## [Task statement]
Pick out each line below containing "mkKrpc".

## [Data section]
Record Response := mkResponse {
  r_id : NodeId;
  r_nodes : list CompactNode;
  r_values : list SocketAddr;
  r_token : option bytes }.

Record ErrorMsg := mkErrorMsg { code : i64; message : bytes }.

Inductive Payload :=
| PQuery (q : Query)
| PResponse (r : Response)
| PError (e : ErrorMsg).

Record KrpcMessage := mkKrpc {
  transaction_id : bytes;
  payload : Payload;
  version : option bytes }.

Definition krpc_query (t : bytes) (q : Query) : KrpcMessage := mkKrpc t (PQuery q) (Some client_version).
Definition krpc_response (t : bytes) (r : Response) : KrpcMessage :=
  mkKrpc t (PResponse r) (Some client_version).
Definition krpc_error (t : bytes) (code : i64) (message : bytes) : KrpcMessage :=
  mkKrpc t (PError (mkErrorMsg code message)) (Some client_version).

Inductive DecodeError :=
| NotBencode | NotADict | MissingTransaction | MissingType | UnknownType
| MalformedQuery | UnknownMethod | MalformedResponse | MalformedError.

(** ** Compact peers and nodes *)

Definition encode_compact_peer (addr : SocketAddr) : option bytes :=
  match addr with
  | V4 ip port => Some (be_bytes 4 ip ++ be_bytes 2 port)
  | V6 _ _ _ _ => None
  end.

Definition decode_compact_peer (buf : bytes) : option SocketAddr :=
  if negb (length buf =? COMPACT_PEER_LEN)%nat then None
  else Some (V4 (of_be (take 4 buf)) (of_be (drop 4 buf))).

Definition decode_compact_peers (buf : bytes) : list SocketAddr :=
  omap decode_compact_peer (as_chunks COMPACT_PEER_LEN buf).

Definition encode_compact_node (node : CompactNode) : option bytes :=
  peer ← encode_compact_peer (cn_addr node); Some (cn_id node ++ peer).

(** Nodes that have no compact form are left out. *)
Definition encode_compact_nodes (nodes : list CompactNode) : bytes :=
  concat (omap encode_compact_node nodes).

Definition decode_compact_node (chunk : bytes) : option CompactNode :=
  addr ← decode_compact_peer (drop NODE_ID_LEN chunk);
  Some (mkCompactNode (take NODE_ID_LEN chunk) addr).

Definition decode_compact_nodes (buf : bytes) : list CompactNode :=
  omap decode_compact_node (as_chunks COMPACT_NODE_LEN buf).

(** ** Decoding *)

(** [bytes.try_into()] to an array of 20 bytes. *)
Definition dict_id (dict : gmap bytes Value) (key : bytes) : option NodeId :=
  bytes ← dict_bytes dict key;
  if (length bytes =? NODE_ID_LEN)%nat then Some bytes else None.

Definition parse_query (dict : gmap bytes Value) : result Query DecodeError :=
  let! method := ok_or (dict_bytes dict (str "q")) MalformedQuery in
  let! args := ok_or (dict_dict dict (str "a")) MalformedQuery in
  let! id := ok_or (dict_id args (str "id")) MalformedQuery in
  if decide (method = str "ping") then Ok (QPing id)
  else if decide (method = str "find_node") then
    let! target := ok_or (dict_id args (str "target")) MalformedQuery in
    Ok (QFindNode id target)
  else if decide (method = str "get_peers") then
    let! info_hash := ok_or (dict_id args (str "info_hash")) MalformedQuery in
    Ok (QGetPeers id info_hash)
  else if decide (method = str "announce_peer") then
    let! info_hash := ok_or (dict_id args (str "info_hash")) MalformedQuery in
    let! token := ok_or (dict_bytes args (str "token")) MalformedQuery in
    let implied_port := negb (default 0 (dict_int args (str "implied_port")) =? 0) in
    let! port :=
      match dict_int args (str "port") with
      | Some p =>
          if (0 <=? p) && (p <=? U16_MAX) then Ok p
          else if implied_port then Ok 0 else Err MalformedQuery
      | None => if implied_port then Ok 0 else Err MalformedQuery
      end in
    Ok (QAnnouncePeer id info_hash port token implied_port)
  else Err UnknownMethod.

## [Your solution]
Record KrpcMessage := mkKrpc {
Definition krpc_query (t : bytes) (q : Query) : KrpcMessage := mkKrpc t (PQuery q) (Some client_version).
  mkKrpc t (PResponse r) (Some client_version).
  mkKrpc t (PError (mkErrorMsg code message)) (Some client_version).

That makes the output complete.